Há ainda um estágio de três meses, no qual o militar é acompanhado pelo integrante mais antigo. “O militar que estiver em estágio na Banda de Música poderá ser desligado a qualquer momento, se apresentar conduta incompatível com a de músico. Será considerado especialista músico apenas enquanto permanecer no exercício das funções”, explica.
“Antes de tudo, somos policiais”
Meireles destaca que, independente da especialização, todos os integrantes continuam sendo policiais. “Antes de tudo, somos policiais militares, com formação policial e com experiência de muitos anos na atividade, sendo regulados por legislação e normas interna. Nos trabalhos externos, sempre fardados ostensivamente para levar a imagem e presença da Brigada Militar em todos os deslocamentos e locais onde nos apresentamos”, afirma.
Além disso, os integrantes da banda realizam atividades operacionais sempre que o comando entende que é necessário, em circunstâncias extraordinárias, como ocorreu na pandemia e nas enchentes.

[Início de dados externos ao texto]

Lemma In_insert_by_addr (x s : ImageSegment.t) (l : list ImageSegment.t) :
  In x (insert_by_addr s l) <-> x = s \/ In x l.
Proof.
  induction l as [|y l IH]; simpl.
  - intuition.
  - destruct (_ <=? _); simpl; [intuition|]. rewrite IH. intuition.
Qed.

Lemma In_sorted_by_addr (x : ImageSegment.t) (l : list ImageSegment.t) :
  In x (sorted_by_addr l) <-> In x l.
Proof.
  induction l as [|y l IH]; simpl; [tauto|].
  rewrite In_insert_by_addr, IH. intuition.
Qed.

(** ** The saved image *)

(** Writing the segment count over the second byte of the file. *)
Lemma write_segment_count (f : file) (b : byte) :
  2 <= len (contents f) ->
  contents (write (seek f 1) [b]) =
    firstn 1 (contents f) ++ [b] ++ skipn 2 (contents f).
Proof.
  intros Hlen. unfold write, seek. cbn [contents position].
  change (Z.to_nat 1) with 1%nat. change (1 + length [b])%nat with 2%nat.
  replace (1 - length (contents f))%nat with 0%nat by (unfold len in Hlen; lia).
  simpl repeat. rewrite app_nil_r. reflexivity.
Qed.

Lemma len_write_segment_count (c : bytes) (b : byte) :
  2 <= len c -> len (firstn 1 c ++ [b] ++ skipn 2 c) = len c.
Proof.
  unfold len. intros Hlen.
  rewrite !length_app, length_firstn, length_skipn. simpl length. lia.
Qed.

(** A segment placed past the headers stays placed when the count is
    written. *)
Lemma placed_from_write_segment_count
    (self : firmware_image) (c : bytes) (b : byte) (s : ImageSegment.t) :
  placed_from 24 self c s ->
  placed_from 24 self (firstn 1 c ++ [b] ++ skipn 2 c) s.
Proof.
  intros (pre & header & data & post & k & -> & Hbase & Hpack & Hk & Hpatch & Hal).
  assert (Hpre : (2 <= length pre)%nat) by (unfold len in Hbase; lia).
  exists (firstn 1 pre ++ [b] ++ skipn 2 pre), header, data, post, k.
  assert (Hlen : len (firstn 1 pre ++ [b] ++ skipn 2 pre) = len pre)
    by (apply len_write_segment_count; lia).
  split.
  - rewrite firstn_app, skipn_app.
    replace (1 - length pre)%nat with 0%nat by lia.
    replace (2 - length pre)%nat with 0%nat by lia.
    simpl firstn at 2. simpl skipn at 2.
    rewrite app_nil_r, <- !app_assoc. reflexivity.
  - rewrite (len_app _ header), !Hlen. rewrite len_app in Hal. tauto.
Qed.

(** C5. In every image [save] produces for a loader of the ESP32
    family, each segment of the image object whose load address lies in
    the loader's IROM or DROM range is in the file, header then data,
    past the 24 bytes of the two headers, with the file offset of its
    data equal to its load address modulo 0x10000. *)
Theorem flash_segments_aligned :
  forall (rom : rom_loader) (sha256 : bytes -> bytes)
         (self : firmware_image) (out : bytes),
    ESP32FirmwareImage.save rom sha256 self = Ok out ->
    forall s,
      In s (segments self) ->
      ESP32FirmwareImage.is_flash_addr rom (ImageSegment.addr s) = true ->
      exists (pre header data post : bytes) (k : Z),
        out = pre ++ header ++ data ++ post /\
        24 <= len pre /\
        pack_II (ImageSegment.addr s) (len data) = Ok header /\
        0 <= k <= 0x24 /\
        BaseFirmwareImage.maybe_patch_segment_data self (seek new_file (len pre))
          (ImageSegment.data s ++ zeros k) = Ok data /\
        len (pre ++ header) mod 0x10000 = ImageSegment.addr s mod 0x10000.
Proof.
  intros rom sha256 self out Hsave s Hin Hflash.
  change (placed_from 24 self out s).
  unfold ESP32FirmwareImage.save in Hsave.
  destruct (BaseFirmwareImage.write_common_header _ _ _) as [f0|] eqn:Hh0;
    cbn [bind] in Hsave; [|discriminate].
  destruct (ESP32FirmwareImage.save_extended_header _ _ _) as [f1|] eqn:Hh1;
    cbn [bind] in Hsave; [|discriminate].
  destruct (headers_at_end _ _ _ _ _ Hh0 Hh1) as [He1 Hl1].
  set (flash := filter _ _) in Hsave.
  set (ram := filter (fun s => negb _) _) in Hsave.
  destruct (match flash with [] => Ok tt | _ => _ end) as [[]|];
    cbn [bind] in Hsave; [|discriminate].
  destruct (ESP32FirmwareImage.flash_loop _ _ _ _ _ _ _)
    as [[[[f2 ram2] ck2] tot2]|] eqn:Hloop; cbn [bind] in Hsave; [|discriminate].
  destruct (ESP32FirmwareImage.ram_loop _ _ _ _ _)
    as [[[f3 ck3] tot3]|] eqn:Hram; cbn [bind] in Hsave; [|discriminate].
  destruct (ESP32FirmwareImage.secure_padding _ _ _ _)
    as [[[f4 ck4] tot4]|] eqn:Hpad; cbn [bind] in Hsave; [|discriminate].
  destruct (BaseFirmwareImage.append_checksum _ _) as [f5|] eqn:Hck;
    cbn [bind] in Hsave; [|discriminate].
  destruct (match secure_pad self with None => Ok tt | _ => _ end) as [[]|];
    cbn [bind] in Hsave; [|discriminate].
  destruct (in_range tot4 256); cbn [bind] in Hsave; [|discriminate].
  destruct (flash_loop_at_end _ _ _ _ _ _ _ _ _ _ _ He1 Hloop) as (He2 & Hx2 & Hplaced).
  destruct (ram_loop_at_end _ _ _ _ _ _ _ _ He2 Hram) as (He3 & Hx3).
  destruct (secure_padding_at_end _ _ _ _ _ _ _ He3 Hpad) as (He4 & Hx4).
  destruct (append_checksum_at_end _ _ _ He4 Hck) as (Hc5 & He5 & _).
  assert (Hx5 : extends (contents f4) (contents f5)) by (eexists; exact Hc5).
  assert (Hin' : In s flash).
  { subst flash. apply filter_In. split; [|exact Hflash].
    apply In_sorted_by_addr. exact Hin. }
  assert (Hs5 : placed_from 24 self (contents f5) s).
  { rewrite <- Hl1.
    eapply placed_from_extends; [exact Hx5|].
    eapply placed_from_extends; [exact Hx4|].
    eapply placed_from_extends; [exact Hx3|].
    apply Hplaced. exact Hin'. }
  assert (Hl5 : 24 <= len (contents f5)).
  { rewrite <- Hl1.
    pose proof (extends_len _ _ Hx2). pose proof (extends_len _ _ Hx3).
    pose proof (extends_len _ _ Hx4). pose proof (extends_len _ _ Hx5). lia. }
  pose proof (write_segment_count f5 (chr tot4) ltac:(lia)) as Hc6.
  pose proof (placed_from_write_segment_count _ _ (chr tot4) _ Hs5) as Hs6.
  rewrite <- Hc6 in Hs6.
  set (f6 := write (seek f5 1) [chr tot4]) in *. clearbody f6.
  destruct (append_digest self).
  - unfold read in Hsave. cbn [seek contents position] in Hsave.
    set (image := firstn _ _) in Hsave.
    assert (He7 : at_end (mk_file (contents f6) (0 + len image))).
    { unfold at_end. cbn [contents position]. subst image.
      change (Z.to_nat 0) with 0%nat. simpl skipn.
      unfold tell. rewrite He5.
      assert (Hl6 : len (contents f6) = len (contents f5))
        by (rewrite Hc6; apply len_write_segment_count; lia).
      rewrite <- Hl6. unfold len at 2. rewrite Nat2Z.id, firstn_all. lia. }
    destruct (write_at_end _ (sha256 image) He7) as [Hc7 _].
    cbn [contents] in Hc7. rewrite Hc7 in Hsave.
    assert (Hout : out = contents f6 ++ sha256 image) by congruence.
    rewrite Hout.
    eapply placed_from_extends; [|exact Hs6]. eexists; reflexivity.
  - assert (Hout : out = contents f6) by congruence.
    rewrite Hout. exact Hs6.
Qed.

A rotina dos músicos inclui ensaios, estudos individuais, manutenção dos instrumentos, atividades administrativas e as apresentações externas. O repertório varia conforme o público e vai de músicas populares e infantis, a hinos e dobrados militares. Em alguns casos, a banda recebe desafios inesperados — como executar o hino de um país para recepcionar um embaixador, com a partitura chegando no dia anterior.

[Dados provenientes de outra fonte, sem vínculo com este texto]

(** * fin-agent: the input guard, the session store and the currency tool

    A shallow embedding of [backend/main.py], [backend/services/nbu_api.py]
    and [backend/services/agent_service.py], and the properties of the
    natural-language specification stated over it.

    Python [str] values are sequences of Unicode code points; the
    [re] module is embedded as a backtracking matcher that lists the
    possible matches in the order in which the engine tries them. *)

From Stdlib Require Import NArith Ascii String List Lia DecimalString.
From stdpp Require Import base option list gmap strings.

Entre tantas apresentações, as que mais ficaram marcadas na memória de Meireles aconteceram em uma casa voltada ao atendimento de crianças excepcionais, em Porto Alegre. “A gente sente a felicidade e alegria no rosto de cada criança, mesmo com todas as limitações que a vida lhe impôs, na simplicidade de uma música e no carinho dispensado a elas. Muitas vezes elas estão presas fisicamente a uma cama, mas tem seu dia transformado, colorido e alegrado por um simples gesto. É emocionante”, conclui.